Assigned task
Find the line containing "Record ngx_module_t := MkModule" in the records below. Copy exactly that line and each one after it, ending at the line containing "Definition NGX_CONF_MAX_ARGS : nat := 8.", and nothing more.

[[ Records provided, beginning ]]

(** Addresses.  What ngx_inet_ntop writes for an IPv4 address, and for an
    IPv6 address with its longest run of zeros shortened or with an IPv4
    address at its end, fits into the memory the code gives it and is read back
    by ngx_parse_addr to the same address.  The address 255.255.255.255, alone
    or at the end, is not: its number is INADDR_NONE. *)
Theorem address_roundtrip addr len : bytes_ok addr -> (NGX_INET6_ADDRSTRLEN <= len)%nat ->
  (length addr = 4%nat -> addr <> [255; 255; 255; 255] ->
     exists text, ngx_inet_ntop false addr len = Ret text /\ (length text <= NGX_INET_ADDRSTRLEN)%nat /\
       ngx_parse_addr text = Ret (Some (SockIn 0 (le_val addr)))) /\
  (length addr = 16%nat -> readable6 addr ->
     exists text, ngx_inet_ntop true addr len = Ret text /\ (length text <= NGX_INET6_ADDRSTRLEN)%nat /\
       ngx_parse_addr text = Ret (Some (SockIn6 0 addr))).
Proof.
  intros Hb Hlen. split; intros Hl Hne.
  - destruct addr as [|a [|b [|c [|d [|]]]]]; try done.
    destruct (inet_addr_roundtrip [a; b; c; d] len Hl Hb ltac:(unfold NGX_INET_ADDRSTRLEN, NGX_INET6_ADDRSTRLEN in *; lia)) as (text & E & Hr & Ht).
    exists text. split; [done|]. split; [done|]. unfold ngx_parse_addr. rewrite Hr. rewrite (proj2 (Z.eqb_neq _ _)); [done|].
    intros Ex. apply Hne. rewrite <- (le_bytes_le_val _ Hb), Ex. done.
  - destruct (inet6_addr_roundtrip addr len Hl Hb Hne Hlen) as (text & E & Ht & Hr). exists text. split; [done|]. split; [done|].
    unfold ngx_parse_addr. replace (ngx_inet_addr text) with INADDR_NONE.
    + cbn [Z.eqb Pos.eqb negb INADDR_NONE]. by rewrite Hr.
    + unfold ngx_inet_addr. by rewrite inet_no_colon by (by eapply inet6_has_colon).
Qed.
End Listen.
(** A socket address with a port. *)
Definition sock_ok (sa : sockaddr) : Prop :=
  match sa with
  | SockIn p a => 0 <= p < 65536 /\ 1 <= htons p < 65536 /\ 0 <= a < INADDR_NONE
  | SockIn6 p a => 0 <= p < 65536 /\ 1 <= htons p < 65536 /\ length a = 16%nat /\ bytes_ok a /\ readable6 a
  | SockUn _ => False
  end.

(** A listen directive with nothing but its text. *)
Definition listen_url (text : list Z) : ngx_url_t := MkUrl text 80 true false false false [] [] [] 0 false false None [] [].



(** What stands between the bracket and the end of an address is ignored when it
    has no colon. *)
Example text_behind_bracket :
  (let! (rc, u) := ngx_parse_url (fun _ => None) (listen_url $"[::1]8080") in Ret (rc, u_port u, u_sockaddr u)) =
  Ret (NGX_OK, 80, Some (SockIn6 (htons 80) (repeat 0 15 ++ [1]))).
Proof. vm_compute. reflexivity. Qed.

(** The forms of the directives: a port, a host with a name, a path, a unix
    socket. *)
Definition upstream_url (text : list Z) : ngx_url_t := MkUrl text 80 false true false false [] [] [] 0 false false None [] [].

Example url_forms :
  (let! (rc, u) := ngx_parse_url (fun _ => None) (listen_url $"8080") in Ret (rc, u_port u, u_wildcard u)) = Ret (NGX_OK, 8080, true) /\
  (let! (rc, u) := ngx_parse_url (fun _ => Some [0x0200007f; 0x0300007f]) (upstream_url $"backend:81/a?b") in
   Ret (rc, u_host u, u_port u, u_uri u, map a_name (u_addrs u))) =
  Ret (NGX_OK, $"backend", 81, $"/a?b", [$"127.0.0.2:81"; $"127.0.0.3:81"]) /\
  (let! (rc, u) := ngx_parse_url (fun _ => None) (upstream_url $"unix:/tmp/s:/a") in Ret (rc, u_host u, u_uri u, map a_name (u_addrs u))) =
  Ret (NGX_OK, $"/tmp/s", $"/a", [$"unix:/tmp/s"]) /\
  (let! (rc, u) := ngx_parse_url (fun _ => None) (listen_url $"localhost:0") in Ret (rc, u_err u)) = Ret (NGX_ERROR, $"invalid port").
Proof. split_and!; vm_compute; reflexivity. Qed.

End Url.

[[ Records provided, end ]]
[[ Records provided, beginning ]]

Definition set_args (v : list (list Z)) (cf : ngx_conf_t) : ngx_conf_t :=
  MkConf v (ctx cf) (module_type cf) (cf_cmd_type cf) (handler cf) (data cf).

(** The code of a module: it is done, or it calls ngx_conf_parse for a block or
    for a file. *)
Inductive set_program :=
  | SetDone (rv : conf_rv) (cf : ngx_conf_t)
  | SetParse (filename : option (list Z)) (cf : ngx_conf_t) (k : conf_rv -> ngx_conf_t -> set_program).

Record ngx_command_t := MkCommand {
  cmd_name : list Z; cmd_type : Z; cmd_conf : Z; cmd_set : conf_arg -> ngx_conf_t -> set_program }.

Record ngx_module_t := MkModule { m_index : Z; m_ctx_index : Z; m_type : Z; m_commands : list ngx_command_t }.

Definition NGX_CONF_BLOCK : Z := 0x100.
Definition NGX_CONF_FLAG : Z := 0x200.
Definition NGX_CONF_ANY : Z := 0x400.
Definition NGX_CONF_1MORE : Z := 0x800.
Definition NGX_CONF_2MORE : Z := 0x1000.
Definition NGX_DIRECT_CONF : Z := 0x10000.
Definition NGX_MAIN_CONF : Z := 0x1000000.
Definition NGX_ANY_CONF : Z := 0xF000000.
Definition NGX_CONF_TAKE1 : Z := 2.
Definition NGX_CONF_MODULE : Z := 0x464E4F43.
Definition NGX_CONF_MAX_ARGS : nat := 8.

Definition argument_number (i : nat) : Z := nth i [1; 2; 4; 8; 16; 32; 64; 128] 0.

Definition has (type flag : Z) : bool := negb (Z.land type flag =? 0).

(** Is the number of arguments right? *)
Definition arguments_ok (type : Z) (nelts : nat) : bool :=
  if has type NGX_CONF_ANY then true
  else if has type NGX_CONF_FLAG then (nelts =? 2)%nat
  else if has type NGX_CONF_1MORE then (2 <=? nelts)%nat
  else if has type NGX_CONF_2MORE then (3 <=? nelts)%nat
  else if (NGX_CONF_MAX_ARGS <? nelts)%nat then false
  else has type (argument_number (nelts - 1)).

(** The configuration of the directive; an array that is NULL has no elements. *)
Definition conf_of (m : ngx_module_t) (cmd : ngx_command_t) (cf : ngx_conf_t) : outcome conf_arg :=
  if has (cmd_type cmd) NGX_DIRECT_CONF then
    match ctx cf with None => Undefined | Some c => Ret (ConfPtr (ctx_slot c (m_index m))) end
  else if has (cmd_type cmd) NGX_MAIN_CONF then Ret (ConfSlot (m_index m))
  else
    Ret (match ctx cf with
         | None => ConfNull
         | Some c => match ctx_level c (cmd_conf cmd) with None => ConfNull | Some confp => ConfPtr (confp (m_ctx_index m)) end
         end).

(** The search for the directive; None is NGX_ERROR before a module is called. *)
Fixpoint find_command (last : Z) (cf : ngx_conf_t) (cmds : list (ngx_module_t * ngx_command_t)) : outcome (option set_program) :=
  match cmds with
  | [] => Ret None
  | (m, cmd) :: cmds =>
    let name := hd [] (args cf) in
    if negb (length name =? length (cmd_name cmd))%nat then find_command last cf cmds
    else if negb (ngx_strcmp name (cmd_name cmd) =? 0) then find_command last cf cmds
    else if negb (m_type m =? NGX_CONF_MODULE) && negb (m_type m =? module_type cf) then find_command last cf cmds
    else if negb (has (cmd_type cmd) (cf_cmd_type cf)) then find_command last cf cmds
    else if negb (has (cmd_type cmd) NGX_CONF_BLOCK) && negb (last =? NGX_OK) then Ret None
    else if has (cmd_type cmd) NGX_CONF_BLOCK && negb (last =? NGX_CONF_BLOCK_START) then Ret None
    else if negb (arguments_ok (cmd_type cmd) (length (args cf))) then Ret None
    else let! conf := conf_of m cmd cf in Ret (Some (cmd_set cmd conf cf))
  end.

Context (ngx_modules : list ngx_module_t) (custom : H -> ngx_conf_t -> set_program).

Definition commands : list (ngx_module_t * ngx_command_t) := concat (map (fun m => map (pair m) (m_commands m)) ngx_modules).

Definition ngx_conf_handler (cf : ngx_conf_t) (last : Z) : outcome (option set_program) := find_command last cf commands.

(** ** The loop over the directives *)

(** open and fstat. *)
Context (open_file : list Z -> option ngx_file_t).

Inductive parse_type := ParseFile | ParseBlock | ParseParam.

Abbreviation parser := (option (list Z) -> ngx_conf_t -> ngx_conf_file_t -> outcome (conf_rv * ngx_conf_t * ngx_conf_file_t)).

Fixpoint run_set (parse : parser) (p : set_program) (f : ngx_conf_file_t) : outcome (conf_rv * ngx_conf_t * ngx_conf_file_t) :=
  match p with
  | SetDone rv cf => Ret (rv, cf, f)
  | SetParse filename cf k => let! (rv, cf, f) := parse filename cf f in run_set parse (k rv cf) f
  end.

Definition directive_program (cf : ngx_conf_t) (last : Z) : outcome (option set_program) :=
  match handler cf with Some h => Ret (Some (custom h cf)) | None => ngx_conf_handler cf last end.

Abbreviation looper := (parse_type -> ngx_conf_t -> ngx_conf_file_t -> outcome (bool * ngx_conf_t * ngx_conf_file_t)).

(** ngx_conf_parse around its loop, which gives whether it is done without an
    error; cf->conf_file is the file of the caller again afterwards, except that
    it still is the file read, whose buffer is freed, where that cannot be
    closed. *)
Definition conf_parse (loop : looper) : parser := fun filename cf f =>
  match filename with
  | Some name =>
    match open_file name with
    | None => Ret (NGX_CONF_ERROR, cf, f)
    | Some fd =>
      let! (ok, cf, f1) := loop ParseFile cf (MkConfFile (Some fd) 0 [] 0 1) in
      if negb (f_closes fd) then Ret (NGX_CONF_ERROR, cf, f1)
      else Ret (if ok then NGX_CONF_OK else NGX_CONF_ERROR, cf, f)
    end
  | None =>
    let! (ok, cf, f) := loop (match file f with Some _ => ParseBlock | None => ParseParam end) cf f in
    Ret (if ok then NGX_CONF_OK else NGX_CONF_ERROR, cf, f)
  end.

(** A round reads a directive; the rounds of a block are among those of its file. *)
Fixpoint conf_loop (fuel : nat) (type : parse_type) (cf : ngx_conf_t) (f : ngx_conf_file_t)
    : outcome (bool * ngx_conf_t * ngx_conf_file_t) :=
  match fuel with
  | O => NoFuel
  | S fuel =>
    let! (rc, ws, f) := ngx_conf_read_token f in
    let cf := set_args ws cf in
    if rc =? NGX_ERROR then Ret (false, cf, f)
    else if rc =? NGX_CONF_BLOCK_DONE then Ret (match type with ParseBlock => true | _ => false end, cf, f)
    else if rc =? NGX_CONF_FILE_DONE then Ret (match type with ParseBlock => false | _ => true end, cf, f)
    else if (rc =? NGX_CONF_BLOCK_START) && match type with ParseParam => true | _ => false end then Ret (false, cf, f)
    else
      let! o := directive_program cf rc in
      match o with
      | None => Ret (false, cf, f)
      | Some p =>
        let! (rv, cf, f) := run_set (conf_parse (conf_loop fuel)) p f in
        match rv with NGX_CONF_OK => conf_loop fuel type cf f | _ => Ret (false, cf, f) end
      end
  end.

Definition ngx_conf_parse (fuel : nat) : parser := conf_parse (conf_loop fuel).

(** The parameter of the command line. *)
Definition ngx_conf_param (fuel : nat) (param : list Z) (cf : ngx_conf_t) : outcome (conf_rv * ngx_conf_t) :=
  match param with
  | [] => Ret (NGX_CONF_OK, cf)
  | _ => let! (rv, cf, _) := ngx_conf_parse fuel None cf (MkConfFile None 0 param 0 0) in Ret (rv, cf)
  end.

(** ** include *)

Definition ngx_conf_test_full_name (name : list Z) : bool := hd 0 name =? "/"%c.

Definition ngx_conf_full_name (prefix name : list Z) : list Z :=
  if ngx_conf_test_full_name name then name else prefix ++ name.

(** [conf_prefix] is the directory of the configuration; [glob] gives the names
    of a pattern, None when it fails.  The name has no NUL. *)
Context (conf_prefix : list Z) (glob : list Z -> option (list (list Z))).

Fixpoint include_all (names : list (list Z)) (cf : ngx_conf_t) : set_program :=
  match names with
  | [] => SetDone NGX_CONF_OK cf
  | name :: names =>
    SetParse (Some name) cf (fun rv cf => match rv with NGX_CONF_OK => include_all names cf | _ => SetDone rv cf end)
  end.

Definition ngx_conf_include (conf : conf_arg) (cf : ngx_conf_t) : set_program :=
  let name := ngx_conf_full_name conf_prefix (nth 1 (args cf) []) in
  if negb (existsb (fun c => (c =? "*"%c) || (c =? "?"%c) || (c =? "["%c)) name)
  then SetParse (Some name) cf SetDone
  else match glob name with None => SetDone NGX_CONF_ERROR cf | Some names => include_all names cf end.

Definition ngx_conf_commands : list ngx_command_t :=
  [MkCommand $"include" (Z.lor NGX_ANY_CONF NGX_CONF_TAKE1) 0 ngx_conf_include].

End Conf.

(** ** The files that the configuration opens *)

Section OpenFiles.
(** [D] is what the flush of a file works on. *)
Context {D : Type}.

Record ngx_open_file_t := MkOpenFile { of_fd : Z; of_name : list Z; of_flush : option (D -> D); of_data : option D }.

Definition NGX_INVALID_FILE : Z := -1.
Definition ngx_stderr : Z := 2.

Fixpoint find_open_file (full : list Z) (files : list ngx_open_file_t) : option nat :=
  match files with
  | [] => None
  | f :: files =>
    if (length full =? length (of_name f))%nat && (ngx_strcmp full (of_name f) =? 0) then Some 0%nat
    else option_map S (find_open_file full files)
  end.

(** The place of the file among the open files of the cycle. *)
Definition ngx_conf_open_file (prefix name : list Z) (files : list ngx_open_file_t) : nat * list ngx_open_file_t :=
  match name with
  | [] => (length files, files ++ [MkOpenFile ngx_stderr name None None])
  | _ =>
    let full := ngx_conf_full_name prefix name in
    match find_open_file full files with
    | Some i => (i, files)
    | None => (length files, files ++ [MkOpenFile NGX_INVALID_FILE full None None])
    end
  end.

[[ Records provided, end ]]
[[ Records provided, beginning ]]

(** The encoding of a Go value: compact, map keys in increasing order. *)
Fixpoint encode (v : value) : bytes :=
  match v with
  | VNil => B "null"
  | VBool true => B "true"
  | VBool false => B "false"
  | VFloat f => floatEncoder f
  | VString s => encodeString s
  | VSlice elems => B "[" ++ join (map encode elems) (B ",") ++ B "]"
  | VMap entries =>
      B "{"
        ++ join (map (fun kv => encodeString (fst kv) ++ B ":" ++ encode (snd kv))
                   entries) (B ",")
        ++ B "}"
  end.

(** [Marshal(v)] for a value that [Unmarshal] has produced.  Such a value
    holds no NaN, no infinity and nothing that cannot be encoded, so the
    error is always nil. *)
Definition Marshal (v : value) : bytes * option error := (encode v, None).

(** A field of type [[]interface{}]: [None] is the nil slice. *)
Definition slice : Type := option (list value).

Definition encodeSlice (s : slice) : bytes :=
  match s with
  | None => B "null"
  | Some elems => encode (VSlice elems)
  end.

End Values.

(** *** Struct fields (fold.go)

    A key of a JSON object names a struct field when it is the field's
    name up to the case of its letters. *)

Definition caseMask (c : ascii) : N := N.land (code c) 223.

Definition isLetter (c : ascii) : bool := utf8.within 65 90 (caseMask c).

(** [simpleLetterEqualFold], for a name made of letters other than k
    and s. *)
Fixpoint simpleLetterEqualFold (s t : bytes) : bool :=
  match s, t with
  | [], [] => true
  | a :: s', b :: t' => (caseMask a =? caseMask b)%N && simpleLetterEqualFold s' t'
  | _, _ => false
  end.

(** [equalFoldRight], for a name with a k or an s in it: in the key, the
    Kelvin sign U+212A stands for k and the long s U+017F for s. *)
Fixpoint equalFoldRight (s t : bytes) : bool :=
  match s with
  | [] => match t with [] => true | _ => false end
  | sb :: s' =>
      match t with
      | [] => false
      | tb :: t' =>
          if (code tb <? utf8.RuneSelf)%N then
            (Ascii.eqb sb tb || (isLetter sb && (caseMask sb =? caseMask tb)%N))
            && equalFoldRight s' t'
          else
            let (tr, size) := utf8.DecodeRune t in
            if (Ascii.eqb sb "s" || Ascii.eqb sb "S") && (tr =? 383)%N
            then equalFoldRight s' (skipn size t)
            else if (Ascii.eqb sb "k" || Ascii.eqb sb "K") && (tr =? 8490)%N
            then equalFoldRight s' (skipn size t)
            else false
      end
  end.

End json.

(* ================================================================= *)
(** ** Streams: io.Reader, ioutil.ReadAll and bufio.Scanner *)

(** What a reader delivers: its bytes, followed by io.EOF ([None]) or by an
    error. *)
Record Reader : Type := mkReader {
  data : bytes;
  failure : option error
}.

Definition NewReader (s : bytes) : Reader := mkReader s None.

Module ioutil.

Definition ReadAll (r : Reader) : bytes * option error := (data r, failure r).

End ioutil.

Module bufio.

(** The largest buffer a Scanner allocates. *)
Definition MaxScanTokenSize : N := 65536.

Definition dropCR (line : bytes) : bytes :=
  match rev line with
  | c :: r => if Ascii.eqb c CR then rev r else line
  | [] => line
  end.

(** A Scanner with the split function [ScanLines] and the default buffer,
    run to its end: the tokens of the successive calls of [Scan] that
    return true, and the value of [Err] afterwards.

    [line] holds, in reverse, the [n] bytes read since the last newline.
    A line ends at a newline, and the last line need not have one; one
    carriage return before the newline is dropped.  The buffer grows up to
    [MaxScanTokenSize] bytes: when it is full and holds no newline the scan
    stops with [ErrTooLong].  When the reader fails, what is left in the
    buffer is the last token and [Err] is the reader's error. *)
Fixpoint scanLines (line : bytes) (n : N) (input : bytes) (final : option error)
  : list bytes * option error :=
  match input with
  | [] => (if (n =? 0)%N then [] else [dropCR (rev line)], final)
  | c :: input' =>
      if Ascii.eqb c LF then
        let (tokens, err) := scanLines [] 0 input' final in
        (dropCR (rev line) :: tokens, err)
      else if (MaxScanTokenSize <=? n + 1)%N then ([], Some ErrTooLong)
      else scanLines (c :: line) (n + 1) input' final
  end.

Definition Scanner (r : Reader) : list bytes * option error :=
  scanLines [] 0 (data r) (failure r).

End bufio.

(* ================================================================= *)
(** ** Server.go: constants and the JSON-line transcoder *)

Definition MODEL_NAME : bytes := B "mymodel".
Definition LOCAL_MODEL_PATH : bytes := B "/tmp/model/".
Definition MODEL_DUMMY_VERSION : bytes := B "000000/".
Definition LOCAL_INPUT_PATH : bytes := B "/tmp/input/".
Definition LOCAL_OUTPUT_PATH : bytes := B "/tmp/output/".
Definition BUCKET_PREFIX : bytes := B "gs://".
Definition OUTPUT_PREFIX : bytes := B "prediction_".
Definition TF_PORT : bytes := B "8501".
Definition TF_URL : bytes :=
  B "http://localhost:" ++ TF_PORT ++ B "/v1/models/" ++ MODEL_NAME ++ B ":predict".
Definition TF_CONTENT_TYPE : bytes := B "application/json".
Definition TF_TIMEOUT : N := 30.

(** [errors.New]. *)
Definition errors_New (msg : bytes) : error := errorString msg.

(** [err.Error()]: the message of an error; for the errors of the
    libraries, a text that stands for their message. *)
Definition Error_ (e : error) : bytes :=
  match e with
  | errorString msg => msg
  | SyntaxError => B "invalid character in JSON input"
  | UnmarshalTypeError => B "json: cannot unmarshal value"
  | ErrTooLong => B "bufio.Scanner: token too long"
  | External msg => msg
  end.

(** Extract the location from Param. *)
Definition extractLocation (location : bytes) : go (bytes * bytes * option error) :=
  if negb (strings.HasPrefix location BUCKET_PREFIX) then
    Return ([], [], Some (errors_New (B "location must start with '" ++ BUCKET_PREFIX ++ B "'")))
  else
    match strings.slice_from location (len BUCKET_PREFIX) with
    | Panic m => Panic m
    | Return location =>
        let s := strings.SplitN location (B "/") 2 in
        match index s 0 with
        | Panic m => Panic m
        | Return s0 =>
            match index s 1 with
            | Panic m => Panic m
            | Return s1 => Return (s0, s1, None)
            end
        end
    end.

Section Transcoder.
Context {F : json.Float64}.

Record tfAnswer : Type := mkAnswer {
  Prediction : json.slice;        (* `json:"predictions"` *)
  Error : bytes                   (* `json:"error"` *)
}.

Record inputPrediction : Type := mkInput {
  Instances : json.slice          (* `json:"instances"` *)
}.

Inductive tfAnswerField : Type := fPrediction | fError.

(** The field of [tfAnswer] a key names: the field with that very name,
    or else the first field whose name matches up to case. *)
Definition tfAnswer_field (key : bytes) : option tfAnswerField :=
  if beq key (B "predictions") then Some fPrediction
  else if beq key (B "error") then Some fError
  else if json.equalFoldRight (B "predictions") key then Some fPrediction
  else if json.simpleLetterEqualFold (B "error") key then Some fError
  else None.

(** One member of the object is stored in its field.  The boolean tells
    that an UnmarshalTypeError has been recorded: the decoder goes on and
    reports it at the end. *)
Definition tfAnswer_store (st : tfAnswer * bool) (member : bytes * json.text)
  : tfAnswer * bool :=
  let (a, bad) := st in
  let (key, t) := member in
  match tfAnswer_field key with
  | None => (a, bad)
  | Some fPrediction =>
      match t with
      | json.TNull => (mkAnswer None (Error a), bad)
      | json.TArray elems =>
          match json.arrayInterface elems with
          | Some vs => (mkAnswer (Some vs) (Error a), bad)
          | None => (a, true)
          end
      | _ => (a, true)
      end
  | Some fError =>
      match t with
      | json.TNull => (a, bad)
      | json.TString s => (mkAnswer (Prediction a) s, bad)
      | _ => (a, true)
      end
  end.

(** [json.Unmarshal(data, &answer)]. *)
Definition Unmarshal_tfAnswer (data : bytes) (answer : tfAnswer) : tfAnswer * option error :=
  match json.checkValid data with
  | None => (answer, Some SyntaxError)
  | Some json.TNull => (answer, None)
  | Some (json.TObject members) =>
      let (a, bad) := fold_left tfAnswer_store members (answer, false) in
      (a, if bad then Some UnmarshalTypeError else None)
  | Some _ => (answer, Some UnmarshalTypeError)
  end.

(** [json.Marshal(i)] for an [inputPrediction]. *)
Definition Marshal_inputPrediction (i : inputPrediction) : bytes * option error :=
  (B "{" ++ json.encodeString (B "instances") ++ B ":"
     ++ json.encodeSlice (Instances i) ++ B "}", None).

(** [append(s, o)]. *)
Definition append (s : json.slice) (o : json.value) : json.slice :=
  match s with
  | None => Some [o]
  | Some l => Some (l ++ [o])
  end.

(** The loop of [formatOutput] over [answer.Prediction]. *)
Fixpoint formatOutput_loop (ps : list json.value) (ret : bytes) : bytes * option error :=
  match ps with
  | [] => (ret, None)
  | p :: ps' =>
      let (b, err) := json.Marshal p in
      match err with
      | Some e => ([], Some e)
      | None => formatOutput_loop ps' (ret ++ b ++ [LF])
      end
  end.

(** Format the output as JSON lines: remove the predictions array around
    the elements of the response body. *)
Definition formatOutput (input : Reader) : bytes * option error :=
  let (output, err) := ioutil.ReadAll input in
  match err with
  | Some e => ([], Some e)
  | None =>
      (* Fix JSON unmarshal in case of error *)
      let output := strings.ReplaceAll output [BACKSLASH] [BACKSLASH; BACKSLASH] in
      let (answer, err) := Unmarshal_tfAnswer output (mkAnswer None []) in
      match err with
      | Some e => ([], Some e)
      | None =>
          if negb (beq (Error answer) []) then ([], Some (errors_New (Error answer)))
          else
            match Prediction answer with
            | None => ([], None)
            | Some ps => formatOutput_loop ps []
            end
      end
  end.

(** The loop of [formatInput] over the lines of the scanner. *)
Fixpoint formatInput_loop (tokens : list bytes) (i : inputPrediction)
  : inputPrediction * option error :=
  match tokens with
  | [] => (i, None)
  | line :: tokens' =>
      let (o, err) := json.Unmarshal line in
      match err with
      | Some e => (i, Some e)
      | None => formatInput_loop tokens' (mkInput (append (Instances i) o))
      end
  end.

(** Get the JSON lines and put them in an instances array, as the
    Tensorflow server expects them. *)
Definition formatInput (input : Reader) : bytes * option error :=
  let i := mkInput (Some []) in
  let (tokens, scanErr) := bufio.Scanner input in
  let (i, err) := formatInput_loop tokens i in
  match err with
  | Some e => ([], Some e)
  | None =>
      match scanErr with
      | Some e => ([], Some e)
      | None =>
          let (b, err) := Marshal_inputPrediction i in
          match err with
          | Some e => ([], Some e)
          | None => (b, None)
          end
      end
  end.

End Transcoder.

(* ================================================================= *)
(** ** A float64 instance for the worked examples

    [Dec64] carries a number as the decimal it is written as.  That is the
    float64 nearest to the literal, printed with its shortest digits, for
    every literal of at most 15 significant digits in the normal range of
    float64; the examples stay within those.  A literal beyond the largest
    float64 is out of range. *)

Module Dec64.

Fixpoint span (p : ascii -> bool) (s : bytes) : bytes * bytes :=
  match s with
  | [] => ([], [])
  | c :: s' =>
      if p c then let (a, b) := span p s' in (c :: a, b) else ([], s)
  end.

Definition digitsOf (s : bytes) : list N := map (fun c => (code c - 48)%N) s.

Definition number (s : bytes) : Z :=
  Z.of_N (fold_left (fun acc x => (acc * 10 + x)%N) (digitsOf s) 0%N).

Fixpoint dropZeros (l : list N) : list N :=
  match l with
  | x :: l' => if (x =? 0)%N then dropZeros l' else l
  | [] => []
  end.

[[ Records provided, end ]]

The completed task
Record ngx_module_t := MkModule { m_index : Z; m_ctx_index : Z; m_type : Z; m_commands : list ngx_command_t }.

Definition NGX_CONF_BLOCK : Z := 0x100.
Definition NGX_CONF_FLAG : Z := 0x200.
Definition NGX_CONF_ANY : Z := 0x400.
Definition NGX_CONF_1MORE : Z := 0x800.
Definition NGX_CONF_2MORE : Z := 0x1000.
Definition NGX_DIRECT_CONF : Z := 0x10000.
Definition NGX_MAIN_CONF : Z := 0x1000000.
Definition NGX_ANY_CONF : Z := 0xF000000.
Definition NGX_CONF_TAKE1 : Z := 2.
Definition NGX_CONF_MODULE : Z := 0x464E4F43.
Definition NGX_CONF_MAX_ARGS : nat := 8.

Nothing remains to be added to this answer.